BEGIN THE DATA

(** * midi-proxy: the SysEx device and its client, embedded in Rocq

    Shallow embedding of [device/device.py] and [client/client.py].
    Python integers are [Z], MIDI messages are [list Z], text is [string].
    Code that calls into the MIDI library, the file system or the console is
    written in a state-and-exception monad over a record holding what those
    collaborators can observe. *)

From Stdlib Require Import ZArith List String Ascii Bool Lia.
From Stdlib Require Import DecimalString HexadecimalString.
From Stdlib Require Import QArith Lqa.
Import ListNotations.

Local Open Scope list_scope.
Local Open Scope string_scope.
Local Open Scope Z_scope.

(** ** Python primitives *)

Module Py.

(** The exceptions the two source files can meet.  [OSError] is what
    [except IOError] catches ([IOError] is an alias of [OSError]);
    [RtMidiError] is the MIDI library's error class caught by
    [except rtmidi.RtMidiError]. *)
Inductive Exn : Type :=
| IndexError
| OSError (msg : string)
| RtMidiError (msg : string).

Inductive Outcome (A : Type) : Type :=
| Returned (a : A)
| Raised (e : Exn).
Arguments Returned {A} a.
Arguments Raised {A} e.

(** A computation over a state [S] ends with a value or an exception; the
    state reached is kept in both cases (nothing is rolled back). *)
Definition M (S A : Type) : Type := S -> Outcome A * S.

Definition ret {S A} (a : A) : M S A := fun s => (Returned a, s).

Definition raise {S A} (e : Exn) : M S A := fun s => (Raised e, s).

Definition bind {S A B} (m : M S A) (k : A -> M S B) : M S B :=
  fun s => match m s with
           | (Returned a, s') => k a s'
           | (Raised e, s') => (Raised e, s')
           end.

Definition gets {S A} (f : S -> A) : M S A := fun s => (Returned (f s), s).

Definition modify {S} (f : S -> S) : M S unit := fun s => (Returned tt, f s).

(** [try: body except <class> as e: handler], the class given by the
    partial function [sel] from exceptions to what the handler binds. *)
Definition try_except {S A E} (body : M S A) (sel : Exn -> option E)
    (handler : E -> M S A) : M S A :=
  fun s => match body s with
           | (Returned a, s') => (Returned a, s')
           | (Raised e, s') =>
               match sel e with
               | Some x => handler x s'
               | None => (Raised e, s')
               end
           end.

Definition is_IOError (e : Exn) : option string :=
  match e with OSError msg => Some msg | _ => None end.

Definition is_RtMidiError (e : Exn) : option string :=
  match e with RtMidiError msg => Some msg | _ => None end.

(** Short-circuit [and] / [or] over operands that may raise. *)
Definition and_ {S} (a b : M S bool) : M S bool :=
  bind a (fun x => if x then b else ret false).

Definition or_ {S} (a b : M S bool) : M S bool :=
  bind a (fun x => if x then ret true else b).

(** [l[i]]: a negative index counts from the end; out of range raises. *)
Definition index {A} (l : list A) (i : Z) : option A :=
  let n := Z.of_nat (List.length l) in
  let j := if i <? 0 then i + n else i in
  if (0 <=? j) && (j <? n) then nth_error l (Z.to_nat j) else None.

Definition getitem {S A} (l : list A) (i : Z) : M S A :=
  match index l i with
  | Some x => ret x
  | None => raise IndexError
  end.

Definition len {A} (l : list A) : Z := Z.of_nat (List.length l).

(** [str(n)] and [hex(n)] of an integer. *)
Definition str (n : Z) : string :=
  DecimalString.NilZero.string_of_int (Z.to_int n).

Definition hex (n : Z) : string :=
  if n <? 0
  then "-0x" ++ HexadecimalString.NilZero.string_of_uint (N.to_hex_uint (Z.abs_N n))
  else "0x" ++ HexadecimalString.NilZero.string_of_uint (N.to_hex_uint (Z.abs_N n)).

Fixpoint join (sep : string) (l : list string) : string :=
  match l with
  | [] => ""
  | [x] => x
  | x :: t => x ++ sep ++ join sep t
  end.

(** [str(l)] of a list of integers, as an f-string renders it. *)
Definition str_list (l : list Z) : string :=
  "[" ++ join ", " (map str l) ++ "]".

(** [needle in hay] on strings. *)
Fixpoint contains (needle hay : string) : bool :=
  String.prefix needle hay ||
  match hay with
  | EmptyString => false
  | String _ t => contains needle t
  end.

Definition newline : string := String (ascii_of_nat 10) EmptyString.

End Py.

Import Py.

Declare Scope py_scope.
Delimit Scope py_scope with py.
Notation "x <- m ;; k" := (bind m (fun x => k))
  (at level 61, m at next level, right associativity) : py_scope.
Notation "m ;;; k" := (bind m (fun _ => k))
  (at level 61, right associativity) : py_scope.
Local Open Scope py_scope.

(** ** device/device.py *)

Module device.

Definition SYSEX_START : Z := 0xF0.
Definition SYSEX_END : Z := 0xF7.
Definition UNIVERSAL_NON_REALTIME_SYSEX : Z := 0x7E.
Definition GENERAL_INFORMATION : Z := 0x06.
Definition IDENTITY_REQUEST : Z := 0x01.
Definition IDENTITY_REPLY : Z := 0x02.
Definition MANUFACTURER_ID : Z := 0x7D.
Definition DEVICE_ID_SYSEX : Z := 0x01.
Definition COMMAND_TRIGGER_ACTION : Z := 0x03.
Definition ACTION_ID_LOG : Z := 0x01.
Definition LOG_FILE_NAME : string := "device_actions.log".

(** What [on_midi_message] and its handlers can touch: the output port
    [self.midi_out], the log file and the console.
    - [out_open] is what [midi_out.is_port_open()] answers;
    - [out_fault], when set, is the exception [midi_out.send_message] raises
      (the MIDI library's system error is an [OSError], its other errors are
      not); otherwise the message joins [out_sent];
    - [log_fault], when set, is the text of the [IOError] met on opening or
      writing the log file; otherwise the text written joins [log_file], whose
      concatenation is the file's content;
    - [console] holds the lines printed. *)
Record Device : Type := mkDevice {
  out_open : bool;
  out_fault : option Exn;
  out_sent : list (list Z);
  log_fault : option string;
  log_file : list string;
  console : list string
}.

END THE DATA

• ACTIVITY: Nothing may be left out. Retype all the entries exactly.

• SOLUTION BELOW:
(** * midi-proxy: the SysEx device and its client, embedded in Rocq

    Shallow embedding of [device/device.py] and [client/client.py].
    Python integers are [Z], MIDI messages are [list Z], text is [string].
    Code that calls into the MIDI library, the file system or the console is
    written in a state-and-exception monad over a record holding what those
    collaborators can observe. *)

From Stdlib Require Import ZArith List String Ascii Bool Lia.
From Stdlib Require Import DecimalString HexadecimalString.
From Stdlib Require Import QArith Lqa.
Import ListNotations.

Local Open Scope list_scope.
Local Open Scope string_scope.
Local Open Scope Z_scope.

(** ** Python primitives *)

Module Py.

(** The exceptions the two source files can meet.  [OSError] is what
    [except IOError] catches ([IOError] is an alias of [OSError]);
    [RtMidiError] is the MIDI library's error class caught by
    [except rtmidi.RtMidiError]. *)
Inductive Exn : Type :=
| IndexError
| OSError (msg : string)
| RtMidiError (msg : string).

Inductive Outcome (A : Type) : Type :=
| Returned (a : A)
| Raised (e : Exn).
Arguments Returned {A} a.
Arguments Raised {A} e.

(** A computation over a state [S] ends with a value or an exception; the
    state reached is kept in both cases (nothing is rolled back). *)
Definition M (S A : Type) : Type := S -> Outcome A * S.

Definition ret {S A} (a : A) : M S A := fun s => (Returned a, s).

Definition raise {S A} (e : Exn) : M S A := fun s => (Raised e, s).

Definition bind {S A B} (m : M S A) (k : A -> M S B) : M S B :=
  fun s => match m s with
           | (Returned a, s') => k a s'
           | (Raised e, s') => (Raised e, s')
           end.

Definition gets {S A} (f : S -> A) : M S A := fun s => (Returned (f s), s).

Definition modify {S} (f : S -> S) : M S unit := fun s => (Returned tt, f s).

(** [try: body except <class> as e: handler], the class given by the
    partial function [sel] from exceptions to what the handler binds. *)
Definition try_except {S A E} (body : M S A) (sel : Exn -> option E)
    (handler : E -> M S A) : M S A :=
  fun s => match body s with
           | (Returned a, s') => (Returned a, s')
           | (Raised e, s') =>
               match sel e with
               | Some x => handler x s'
               | None => (Raised e, s')
               end
           end.

Definition is_IOError (e : Exn) : option string :=
  match e with OSError msg => Some msg | _ => None end.

Definition is_RtMidiError (e : Exn) : option string :=
  match e with RtMidiError msg => Some msg | _ => None end.

(** Short-circuit [and] / [or] over operands that may raise. *)
Definition and_ {S} (a b : M S bool) : M S bool :=
  bind a (fun x => if x then b else ret false).

Definition or_ {S} (a b : M S bool) : M S bool :=
  bind a (fun x => if x then ret true else b).

(** [l[i]]: a negative index counts from the end; out of range raises. *)
Definition index {A} (l : list A) (i : Z) : option A :=
  let n := Z.of_nat (List.length l) in
  let j := if i <? 0 then i + n else i in
  if (0 <=? j) && (j <? n) then nth_error l (Z.to_nat j) else None.

Definition getitem {S A} (l : list A) (i : Z) : M S A :=
  match index l i with
  | Some x => ret x
  | None => raise IndexError
  end.

Definition len {A} (l : list A) : Z := Z.of_nat (List.length l).

(** [str(n)] and [hex(n)] of an integer. *)
Definition str (n : Z) : string :=
  DecimalString.NilZero.string_of_int (Z.to_int n).

Definition hex (n : Z) : string :=
  if n <? 0
  then "-0x" ++ HexadecimalString.NilZero.string_of_uint (N.to_hex_uint (Z.abs_N n))
  else "0x" ++ HexadecimalString.NilZero.string_of_uint (N.to_hex_uint (Z.abs_N n)).

Fixpoint join (sep : string) (l : list string) : string :=
  match l with
  | [] => ""
  | [x] => x
  | x :: t => x ++ sep ++ join sep t
  end.

(** [str(l)] of a list of integers, as an f-string renders it. *)
Definition str_list (l : list Z) : string :=
  "[" ++ join ", " (map str l) ++ "]".

(** [needle in hay] on strings. *)
Fixpoint contains (needle hay : string) : bool :=
  String.prefix needle hay ||
  match hay with
  | EmptyString => false
  | String _ t => contains needle t
  end.

Definition newline : string := String (ascii_of_nat 10) EmptyString.

End Py.

Import Py.

Declare Scope py_scope.
Delimit Scope py_scope with py.
Notation "x <- m ;; k" := (bind m (fun x => k))
  (at level 61, m at next level, right associativity) : py_scope.
Notation "m ;;; k" := (bind m (fun _ => k))
  (at level 61, right associativity) : py_scope.
Local Open Scope py_scope.

(** ** device/device.py *)

Module device.

Definition SYSEX_START : Z := 0xF0.
Definition SYSEX_END : Z := 0xF7.
Definition UNIVERSAL_NON_REALTIME_SYSEX : Z := 0x7E.
Definition GENERAL_INFORMATION : Z := 0x06.
Definition IDENTITY_REQUEST : Z := 0x01.
Definition IDENTITY_REPLY : Z := 0x02.
Definition MANUFACTURER_ID : Z := 0x7D.
Definition DEVICE_ID_SYSEX : Z := 0x01.
Definition COMMAND_TRIGGER_ACTION : Z := 0x03.
Definition ACTION_ID_LOG : Z := 0x01.
Definition LOG_FILE_NAME : string := "device_actions.log".

(** What [on_midi_message] and its handlers can touch: the output port
    [self.midi_out], the log file and the console.
    - [out_open] is what [midi_out.is_port_open()] answers;
    - [out_fault], when set, is the exception [midi_out.send_message] raises
      (the MIDI library's system error is an [OSError], its other errors are
      not); otherwise the message joins [out_sent];
    - [log_fault], when set, is the text of the [IOError] met on opening or
      writing the log file; otherwise the text written joins [log_file], whose
      concatenation is the file's content;
    - [console] holds the lines printed. *)
Record Device : Type := mkDevice {
  out_open : bool;
  out_fault : option Exn;
  out_sent : list (list Z);
  log_fault : option string;
  log_file : list string;
  console : list string
}.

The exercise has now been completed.